Please assume that I do not need to worry about development time and costs: I am interested in general technical benefits (improved performance? improved APIs?) and new features.

I am currently working on products using 4.2.x, and we consider a major shift for versions that are a long time ahead and need to converge.

I had a brief look at the release notes of each version and some articles about each release for 5.x, 6.x, 7.x and 8.x. But I would be glad to have first-hand feedback from people who have made the switch.

I noticed there are some important changes surrounding messaging (switching from JBoss MQ to JBoss Messenging), and that for JBoss 7.x it seems to change a fair bit its configuration layer. Then there's a lot more going on when switching to JBoss/WildFly 8.x.

Please recommend good articles pointing at pitfalls if you can. I found a few for migrations to JBoss 5.x, but not that many for 6.x or even 7.x, and someone else is evaluating 8.x for us now. Feel free to recommend alternatives as well if you think they are relevant, though I'd prefer to focus only on JBoss.

For information, we use a mix of JPF- and OSGi-enabled (using Eclipse Equinox) plugin-based systems, with clients developed in Swing (some deployed via WebStart).

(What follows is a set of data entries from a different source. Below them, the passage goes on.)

(* ===== verification/FdRouting.v ===== *)
(** The routing of Diameter messages (libfdcore/routing_dispatch.c): what happens
    to a received message ([msg_rt_in]), to which peer a request is sent
    ([msg_rt_out]), the callbacks that score the peers, and decorated network
    access identifiers.

    Messages are those of FdMessages, parsed by FdParse with the dictionary;
    the registered callbacks of extensions are arguments.  The error answer of
    [return_error] is the value [ReturnError] with its code. *)

From stdpp Require Import base list strings sorting sets.
From Stdlib Require Import ZArith Lia.
From S2P Require Import Prelude FdDictionary FdLoops FdApps FdRtData FdPeers FdMessages FdParse.
Open Scope Z_scope.

Definition AC_USER_NAME : Z := 1.
Definition AC_ROUTE_RECORD : Z := 282.
Definition AC_DESTINATION_REALM : Z := 283.
Definition AC_DESTINATION_HOST : Z := 293.
Definition AI_RELAY : Z := 0xffffffff.

Definition FD_SCORE_NO_DELIVERY : Z := -70.
Definition FD_SCORE_INI : Z := -2.
Definition FD_SCORE_REALM : Z := 15.
Definition FD_SCORE_FINALDEST : Z := 100.

Definition RT_FWD_REQ : Z := 1.
Definition RT_FWD_ALL : Z := 2.
Definition RT_FWD_ANS : Z := 3.

(** What routing reads of the configuration and of a peer. *)
Record rt_config := RtConfig {
  cnf_diamid : os0;
  cnf_diamrlm : os0;
  cnf_apps : list fd_app;
  no_fwd : bool
}.

Record rt_peer := RtPeer {
  rp_diamid : os0;
  rp_state : peer_state;
  pir_realm : option os0;
  pir_relay : bool;
  pir_apps : list fd_app
}.

(** * Decorated network access identifiers *)

(** [nai_get_indexes] from the index [i] on. *)
Fixpoint nai_scan (un : list Z) (i excl at_idx : nat) : nat * nat :=
  match un with
  | [] => (excl, at_idx)
  | c :: un =>
      if c =? 33 (* ! *) then nai_scan un (S i) (if (excl =? 0)%nat then i else excl) at_idx
      else if c =? 64 (* @ *) then (excl, i)
      else if c =? 0 then (excl, at_idx)
      else if c =? 92 (* \ *) then
        match un with
        | [] => (excl, at_idx)
        | _ :: un => nai_scan un (S (S i)) excl at_idx
        end
      else nai_scan un (S i) excl at_idx
  end.

Definition nai_get_indexes (un : list Z) : nat * nat := nai_scan un 0 0 0.

Inductive nai_result :=
| NotNai
| Nai (un dr : list Z)
| NaiOverrun.   (** a copy outside of the old or the new value *)

(** [memcpy] of [n] octets from an offset of a value. *)
Definition copy_from (off n : nat) (s : list Z) : option (list Z) :=
  if (off + n <=? length s)%nat then Some (take n (drop off s)) else None.

Definition process_decorated_NAI (un : list Z) : nai_result :=
  let (sep_idx, at_idx) := nai_get_indexes un in
  if (sep_idx =? 0)%nat || (at_idx <? sep_idx)%nat || negb (fd_os_is_valid_DiameterIdentity (take sep_idx un))
  then NotNai
  else
    match copy_from (S sep_idx) (at_idx - sep_idx) un, copy_from 0 sep_idx un with
    | Some user, Some home =>
        if (at_idx - sep_idx + sep_idx <=? at_idx)%nat then Nai (user ++ home) home else NaiOverrun
    | _, _ => NaiOverrun
    end.

(** * Registered callbacks *)

(** [struct rt_hdl]; [order] is the direction or the priority. *)
Record rt_hdl (cb : Type) := RtHdl { order : Z; rt_cb : cb }.
Arguments RtHdl {cb}.
Arguments order {cb}.
Arguments rt_cb {cb}.

Definition add_ordered {cb} (new : rt_hdl cb) (l : list (rt_hdl cb)) : list (rt_hdl cb) :=
  let (l1, l2) := walk_next (λ h, order new <=? order h) l in l1 ++ new :: l2.

(** [None] is EINVAL. *)
Definition fd_rt_fwd_register {cb} (f : cb) (dir : Z) (l : list (rt_hdl cb)) : option (list (rt_hdl cb)) :=
  if (RT_FWD_REQ <=? dir) && (dir <=? RT_FWD_ANS) then Some (add_ordered (RtHdl dir f) l) else None.

Definition fd_rt_out_register {cb} (f : cb) (priority : Z) (l : list (rt_hdl cb)) : list (rt_hdl cb) :=
  add_ordered (RtHdl priority f) l.

(** A forwarding callback returns its result and the message, if it is still there. *)
Abbreviation fwd_cb := (msg → Z * option msg).

(** What an output callback leaves: an error, or the message, if it is still
    there, and the candidates; or an ASSERT failed. *)
Inductive out_result :=
| CbOk (m : option msg) (l : list rtd_candidate)
| CbError (e : errno)
| CbAbort.

Abbreviation out_cb := (msg → list rtd_candidate → out_result).

Section Routing.
Context {D : Dictionary}.

(** [fd_msg_parse_dict] on an AVP, which nests no deeper than it is long. *)
Definition parse_avp (a : avp) : FdMessages.result avp :=
  parsedict_do_avp (S (Z.to_nat (avp_len (data_of a)))) false a.

Definition base_avp (code : Z) (a : avp) : bool :=
  negb (has_flag (avp_flags (data_of a)) AVP_FLAG_VENDOR) && (avp_code (data_of a) =? code).

(** The octets of the value, after the ASSERT that there is one. *)
Definition os_of (a : avp) : option (list Z) :=
  match avp_val (data_of a) with Some (OctetString s) => Some s | _ => None end.

(** * Received messages *)

Inductive status := UNKNOWN | YES | NO.

#[export] Instance status_eq_dec : EqDecision status.
Proof. solve_decision. Defined.

(** Up to case, as received from the network. *)
Definition same_id (a b : os0) : bool := (fd_os_almostcasesrch a b).1 =? 0.

Definition yes_no (b : bool) : status := if b then YES else NO.

(** What the scan of a request found; [un] and [dr] are positions of AVPs. *)
Record rt_info := RtInfo {
  is_dest_host : status;
  is_dest_realm : status;
  ri_un : option nat;
  ri_dr : option nat
}.

Inductive routed :=
| ReturnError (error_code : string)
| PostLocal (m : msg)
| PostIncoming (m : msg)
| PostOutgoing (m : msg)
| DroppedByCallback
| RtFailed (e : errno)
| RtAborted.

Definition four_codes (a : avp) : bool :=
  base_avp AC_DESTINATION_HOST a || base_avp AC_DESTINATION_REALM a || base_avp AC_USER_NAME a
  || base_avp AC_ROUTE_RECORD a.

(** One AVP of the scan, the [i]th: [inl] ends the processing. *)
Definition scan_avp (cfg : rt_config) (i : nat) (info : rt_info) (a : avp) : routed + (avp * rt_info) :=
  if negb (four_codes a) then inr (a, info)
  else
    match parse_avp a with
    | Err e code => inl (if decide (code = ""%string) then RtFailed e else ReturnError code)
    | Ok a' =>
        match os_of a' with
        | None => inl RtAborted
        | Some v =>
            if base_avp AC_DESTINATION_HOST a then
              inr (a', RtInfo (yes_no (same_id v (cnf_diamid cfg))) (is_dest_realm info) (ri_un info) (ri_dr info))
            else if base_avp AC_DESTINATION_REALM a then
              inr (a', RtInfo (is_dest_host info) (yes_no (same_id v (cnf_diamrlm cfg))) (ri_un info) (Some i))
            else if base_avp AC_USER_NAME a then
              inr (a', RtInfo (is_dest_host info) (is_dest_realm info) (Some i) (ri_dr info))
            else if same_id v (cnf_diamid cfg) then inl (ReturnError "DIAMETER_LOOP_DETECTED")
            else inr (a', info)
        end
    | Crash | NoFuel => inl RtAborted
    end.

Definition all_found (info : rt_info) : bool :=
  negb (bool_decide (is_dest_host info = UNKNOWN)) && negb (bool_decide (is_dest_realm info = UNKNOWN))
  && bool_decide (is_Some (ri_un info)).

(** The AVPs of the message after the scan, and what it found. *)
Fixpoint scan (cfg : rt_config) (i : nat) (info : rt_info) (l : list avp) : routed + (list avp * rt_info) :=
  match l with
  | [] => inr ([], info)
  | a :: l =>
      match scan_avp cfg i info a with
      | inl r => inl r
      | inr (a', info') =>
          if all_found info' then inr (a' :: l, info')
          else
            match scan cfg (S i) info' l with
            | inl r => inl r
            | inr (l', info'') => inr (a' :: l', info'')
            end
      end
  end.

Definition set_children (l : list avp) (m : msg) : msg :=
  {| msg_public := msg_public m; msg_model := msg_model m; msg_mnf_code := msg_mnf_code m;
     msg_mnf_flags := msg_mnf_flags m; msg_children := l |}.

Definition set_os (s : list Z) (a : avp) : avp :=
  let 'Avp d c := a in Avp (set_data (Some (OctetString s)) (avp_source d) (avp_rawdata d) d) c.

(** The registered callbacks, in order for requests and in reverse order for
    answers, until one takes the message. *)
Fixpoint call_fwd (is_req : bool) (l : list (rt_hdl fwd_cb)) (m : msg) : option msg :=
  match l with
  | [] => Some m
  | rh :: l =>
      if is_req && (RT_FWD_ALL <? order rh) then Some m
      else if negb is_req && (order rh <? RT_FWD_ALL) then Some m
      else
        match rt_cb rh m with
        | (0, Some m') => call_fwd is_req l m'
        | _ => None
        end
  end.

Definition forward (is_req to_peer : bool) (fwd : list (rt_hdl fwd_cb)) (m : msg) : routed :=
  match call_fwd is_req (if is_req then fwd else reverse fwd) m with
  | None => DroppedByCallback
  | Some m' => if to_peer then PostOutgoing m' else PostLocal m'
  end.

(** The decision on a request after the scan. *)
Definition decide_request (cfg : rt_config) (fwd : list (rt_hdl fwd_cb)) (info : rt_info) (m : msg) : routed :=
  let local_app := match fd_app_check (cnf_apps cfg) (msg_appl (msg_public m)) with Some _ => true | None => false end in
  if decide (is_dest_realm info = UNKNOWN) then ReturnError "DIAMETER_COMMAND_UNSUPPORTED"
  else if decide (is_dest_host info = YES) then
    if local_app then PostLocal m else ReturnError "DIAMETER_APPLICATION_UNSUPPORTED"
  else if bool_decide (is_dest_host info = NO) || bool_decide (is_dest_realm info = NO) then
    if no_fwd cfg then ReturnError "DIAMETER_UNABLE_TO_DELIVER" else forward true true fwd m
  else
    let nai :=
      match ri_un info, ri_dr info with
      | Some u, Some d =>
          match msg_children m !! u ≫= os_of with
          | Some un =>
              match process_decorated_NAI un with
              | NotNai => Some None
              | Nai un' dr' => Some (Some (alter (set_os dr') d (alter (set_os un') u (msg_children m))))
              | NaiOverrun => None
              end
          | None => None
          end
      | _, _ => Some None
      end in
    match nai with
    | None => RtAborted
    | Some (Some l) => PostIncoming (set_children l m)
    | Some None =>
        if local_app then PostLocal m
        else if no_fwd cfg then ReturnError "DIAMETER_APPLICATION_UNSUPPORTED"
        else forward true true fwd m
    end.

(** [qry_src]: for an answer, the peer its request came from, if any. *)
Definition msg_rt_in (cfg : rt_config) (fwd : list (rt_hdl fwd_cb)) (qry_src : option os0) (m : msg) : routed :=
  let h := msg_public m in
  let is_req := has_flag (msg_flags h) CMD_FLAG_REQUEST in
  let is_err := has_flag (msg_flags h) CMD_FLAG_ERROR in
  if is_req && is_err then ReturnError "DIAMETER_INVALID_HDR_BITS"
  else if is_req then
    if (msg_appl h =? 0) || (msg_appl h =? AI_RELAY) then ReturnError "DIAMETER_APPLICATION_UNSUPPORTED"
    else
      match scan cfg 0 (RtInfo UNKNOWN UNKNOWN None None) (msg_children m) with
      | inl r => r
      | inr (l, info) => decide_request cfg fwd info (set_children l m)
      end
  else
    match qry_src with
    | None => if negb is_err then PostLocal m else forward false false fwd m
    | Some _ => forward false true fwd m
    end.

(** * Sent messages *)

(** [fd_peer_getbyid] with the case, and the state of the peer; a peer that is
    not there has no state. *)
Definition peer_by_id (peers : list rt_peer) (id : os0) : option rt_peer := getbyid_exact rp_diamid id peers.

Definition is_open (peers : list rt_peer) (id : os0) : bool :=
  match peer_by_id peers id with Some p => bool_decide (rp_state p = STATE_OPEN) | None => false end.

Definition add_score (n : Z) (c : rtd_candidate) : rtd_candidate := set_score (score c + n) c.

Definition dont_send_if_no_common_app (peers : list rt_peer) (m : msg) (l : list rtd_candidate) : out_result :=
  let appl := msg_appl (msg_public m) in
  if appl =? 0 then CbOk (Some m) l
  else
    CbOk (Some m)
      ((λ c, match peer_by_id peers (diamid c) with
             | Some p =>
                 if negb (pir_relay p) && negb (bool_decide (is_Some (fd_app_check (pir_apps p) appl)))
                 then add_score FD_SCORE_NO_DELIVERY c else c
             | None => c
             end) <$> l).

(** Destination-Host and Destination-Realm of a message, whose AVPs are parsed
    until both are found; [inl] is an error, or a failed ASSERT. *)
Fixpoint find_destination (dh dr : option (list Z)) (l : list avp)
    : option errno + (list avp * option (list Z) * option (list Z)) :=
  match l with
  | [] => inr ([], dh, dr)
  | a :: l =>
      let stop (a' : avp) (dh dr : option (list Z)) :=
        match dh, dr with
        | Some _, Some _ => inr (a' :: l, dh, dr)
        | _, _ =>
            match find_destination dh dr l with
            | inl r => inl r
            | inr (l', dh', dr') => inr (a' :: l', dh', dr')
            end
        end in
      if base_avp AC_DESTINATION_HOST a || base_avp AC_DESTINATION_REALM a then
        match parse_avp a with
        | Ok a' =>
            match os_of a' with
            | Some v => if base_avp AC_DESTINATION_HOST a then stop a' (Some v) dr else stop a' dh (Some v)
            | None => inl None
            end
        | Err e _ => inl (Some e)
        | Crash | NoFuel => inl None
        end
      else stop a dh dr
  end.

Update: Though this question brought some great answers already, I think it deserves an update for WildFly (and actually, our internal projects delayed making the switch from 4.2.x to 7.x as originally planned to wait for WildFly). New thoughts and answers are welcome.

Answer

Dave picture Dave · Jun 3, 2011

I've upgraded from JBoss 4 to 5 and from experience the following are the most important to note:

  • JBoss 5 (and 6 and 7) are not as forgiving as JBoss 4 with XML files. You must make sure that all your deployment descriptor XML files are valid. You may be using DTDs in some files - I recommend upgrading these to use XML schema instead.
  • Some libraries may cause incompatibilities. This can be particularly true if you access web services and/or do XML parsing
  • If you precompile your JSPs in JBoss 4, you probably won't be able to in JBoss 6/7.
  • JBoss 4 and 5 use different message queue implementations. If you have any message queues or topics defined you will need to redefine them.
  • JBoss TreeCache is no longer used. If you use this for caching purposes, you will need to change to use the new JBoss cache instead.
  • JBoss 5 security is different. If your remote clients require secured access to JBoss, you will need to configure them differently.

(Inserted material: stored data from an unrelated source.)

(* ===== verification/FdRoutingRuns.v ===== *)
(** Routing on concrete messages: the routing AVPs of a small dictionary, the
    runs that show the hypotheses of FdRouting to be met, and two behaviours
    that differ from what the comments of the code say. *)

From stdpp Require Import base list strings sorting sets.
From Stdlib Require Import ZArith Lia.
From S2P Require Import Prelude FdDictionary FdLoops FdApps FdRtData FdPeers FdMessages FdParse FdRouting.
Open Scope Z_scope.

Definition identity_avp (c : Z) : dict_avp_data :=
  {| dict_avp_code := c; dict_avp_vendor := 0; dict_basetype := AVP_TYPE_OCTETSTRING; dict_type_check := None |}.

(** User-Name, Route-Record, Destination-Realm and Destination-Host. *)
Definition routing_avp (c : Z) : option dict_avp_data :=
  if (c =? 1) || (c =? 282) || (c =? 283) || (c =? 293) then Some (identity_avp c) else None.

Lemma routing_avp_spec c m : routing_avp c = Some m → dict_avp_code m = c ∧ dict_avp_vendor m = 0.
Proof. unfold routing_avp. destruct (_ || _); [|done]. by intros [= <-]. Qed.

#[local] Instance routing_dictionary : Dictionary := {|
  avp_by_code := routing_avp;
  avp_by_vendor _ _ := None;
  cmd_by_code _ _ := None;
  avp_by_code_spec := routing_avp_spec;
  avp_by_vendor_spec v c m H := False_ind _ (eq_ind None (λ o, if o then False else True) I _ H);
  cmd_by_code_spec r c m H := False_ind _ (eq_ind None (λ o, if o then False else True) I _ H)
|}.

(** An AVP as [fd_msg_parse_buffer] leaves it. *)
Definition sample_avp (code : Z) (s : string) : avp :=
  let os := ascii_octets s in
  Avp {| avp_model := None; mnf_code := 0; mnf_vendor := 0; avp_code := code; avp_flags := 0x40;
         avp_len := 8 + Z.of_nat (length os); avp_vendor := 0; avp_val := None; avp_source := Some os;
         avp_rawdata := None |} [].

Definition sample_request (children : list avp) : msg :=
  {| msg_public := {| msg_version := 1; msg_length := 0; msg_flags := 0xc0; msg_code := 272; msg_appl := 4;
                      msg_hbhid := 7; msg_eteid := 8 |};
     msg_model := None; msg_mnf_code := 0; msg_mnf_flags := 0; msg_children := children |}.

(** The node gw.a of the realm a, which supports application 4. *)
Definition sample_config : rt_config :=
  RtConfig (ascii_octets "gw.a") (ascii_octets "a") [FdApp true false 0 4] false.

Definition for_us : msg := sample_request [sample_avp 283 "A"; sample_avp 293 "gw.A"].

Lemma local_delivery_witness :
  match msg_rt_in sample_config [] None for_us with
  | PostLocal m' => is_Some (fd_app_check (cnf_apps sample_config) (msg_appl (msg_public for_us)))
  | _ => False
  end.
Proof.
  destruct (msg_rt_in sample_config [] None for_us) eqn:E; try (vm_compute in E; discriminate E).
  refine (proj1 (local_delivery sample_config [] None for_us m _ E)). vm_compute. reflexivity.
Defined.

Definition looping : msg := sample_request [sample_avp 283 "b"; sample_avp 293 "srv.b"; sample_avp 282 "GW.a"].

Lemma loop_detected_witness :
  msg_rt_in sample_config [] None looping = ReturnError "DIAMETER_LOOP_DETECTED".
Proof.
  apply (loop_detected sample_config [] None looping); [reflexivity|reflexivity|done|done| |].
  - intros b Hb _. cbn in Hb.
    repeat (apply elem_of_cons in Hb as [->|Hb]; [eexists _, _; split; [vm_compute; reflexivity|reflexivity]|]).
    by apply not_elem_of_nil in Hb.
  - exists [sample_avp 283 "b"; sample_avp 293 "srv.b"], (sample_avp 282 "GW.a"), [], (ascii_octets "GW.a").
    split; [reflexivity|]. split.
    { split; [reflexivity|]. eexists. split; [vm_compute; reflexivity|reflexivity]. }
    split; [reflexivity|]. exists AC_USER_NAME. split; [set_solver|].
    intros b Hb. repeat (apply elem_of_cons in Hb as [->|Hb]; [reflexivity|]). by apply not_elem_of_nil in Hb.
Defined.

(** The same message with a User-Name before the Route-Record. *)
Definition looping_user : msg :=
  sample_request [sample_avp 283 "b"; sample_avp 293 "srv.b"; sample_avp 1 "user"; sample_avp 282 "GW.a"].

(** The scan of a request ends once Destination-Host, Destination-Realm and
    User-Name are found, so a Route-Record after them, where every node appends
    its own, is not looked at: this message, which has been here before, is
    forwarded again instead of being answered with DIAMETER_LOOP_DETECTED. *)
Theorem loop_missed :
  names AC_ROUTE_RECORD (sample_avp 282 "GW.a") (ascii_octets "GW.a")
  ∧ caseless (ascii_octets "GW.a") (cnf_diamid sample_config)
  ∧ ∃ m', msg_rt_in sample_config [] None looping_user = PostOutgoing m'.
Proof.
  split_and!.
  - split; [reflexivity|]. eexists. split; [vm_compute; reflexivity|reflexivity].
  - reflexivity.
  - eexists. vm_compute. reflexivity.
Qed.

(** Two open peers: srv.b, which announced no application, and rel.b, a relay. *)
Definition srv : rt_peer := RtPeer (ascii_octets "srv.b") STATE_OPEN (Some (ascii_octets "b")) false [].
Definition rel : rt_peer := RtPeer (ascii_octets "rel.b") STATE_OPEN (Some (ascii_octets "b")) true [].

Lemma sample_peers_registry : registry rp_diamid [rel; srv].
Proof.
  apply (registry_add rp_diamid srv [rel]); [|vm_compute; reflexivity].
  apply (registry_add rp_diamid rel []); [constructor|vm_compute; reflexivity].
Qed.

Definition to_realm : msg := sample_request [sample_avp 283 "b"].
Definition to_host : msg := sample_request [sample_avp 283 "b"; sample_avp 293 "srv.b"].

Definition send_request (m : msg) : sent :=
  msg_rt_out_request [rel; srv] [rel; srv] (default_callbacks [rel; srv] []) (λ _, true) (λ _, true) None m.

Lemma request_routed_witness :
  match send_request to_realm with
  | SentTo id m' rtd' =>
      id = rp_diamid rel
      ∧ ∃ p c children dh dr,
          p ∈ [rel; srv] ∧ rp_diamid p = id ∧ rp_state p = STATE_OPEN
          ∧ (∀ a v, a ∈ msg_children to_realm → names AC_ROUTE_RECORD a v → length v ≠ 0%nat →
               fd_os_is_valid_DiameterIdentity v = true → ¬ caseless v id)
          ∧ find_destination None None children = inr (msg_children m', dh, dr)
          ∧ ((∃ h, dh = Some h ∧ caseless h id)
             ∨ (∃ r cr, dr = Some r ∧ pir_realm p = Some cr ∧ caseless r cr ∧ supports 4 p))
          ∧ c ∈ candidates rtd' ∧ diamid c = id
          ∧ (∀ d, d ∈ candidates rtd' → is_open [rel; srv] (diamid d) = true → true = true → score d ≤ score c)
  | _ => False
  end.
Proof.
  destruct (send_request to_realm) eqn:E; try (vm_compute in E; discriminate E). split.
  - vm_compute in E. injection E as <- _ _. reflexivity.
  - exact (request_routed [rel; srv] [rel; srv] sample_peers_registry (λ x H, H) (λ _, true) (λ _, true) to_realm id m rtd E).
Defined.

(** FD_SCORE_NO_DELIVERY, meant to keep a message from a peer that does not
    support its application, is outweighed by FD_SCORE_FINALDEST: srv.b, which
    announced no application at all, is sent the request that names it. *)
Theorem unsupported_application_sent :
  ¬ supports 4 srv ∧ ∃ m' rtd', send_request to_host = SentTo (rp_diamid srv) m' rtd'.
Proof.
  split.
  - intros [H|[H|H]]; [done|done|]. vm_compute in H. by destruct H.
  - do 2 eexists. vm_compute. reflexivity.
Qed.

Some useful resources are:

http://java.dzone.com/articles/migrating-jboss-4-jboss-5 http://venugopaal.wordpress.com/2009/02/02/jboss405-to-jboss-5ga

Officially JBoss 6 is only certified for the Java EE Web Profile, so if you use "legacy" features such as EJB 2.x, they will potentially not be supported in the future. Depending on the lifecycle of your application, this may or may not be a problem. JBoss 6 currently supports EJB2.1 fully, but it is not certified against this.

I have also found that JBoss 5 handles memory a lot better that JBoss 4. With JBoss 4 I see a lot more PermGen errors than I do with JBoss 5.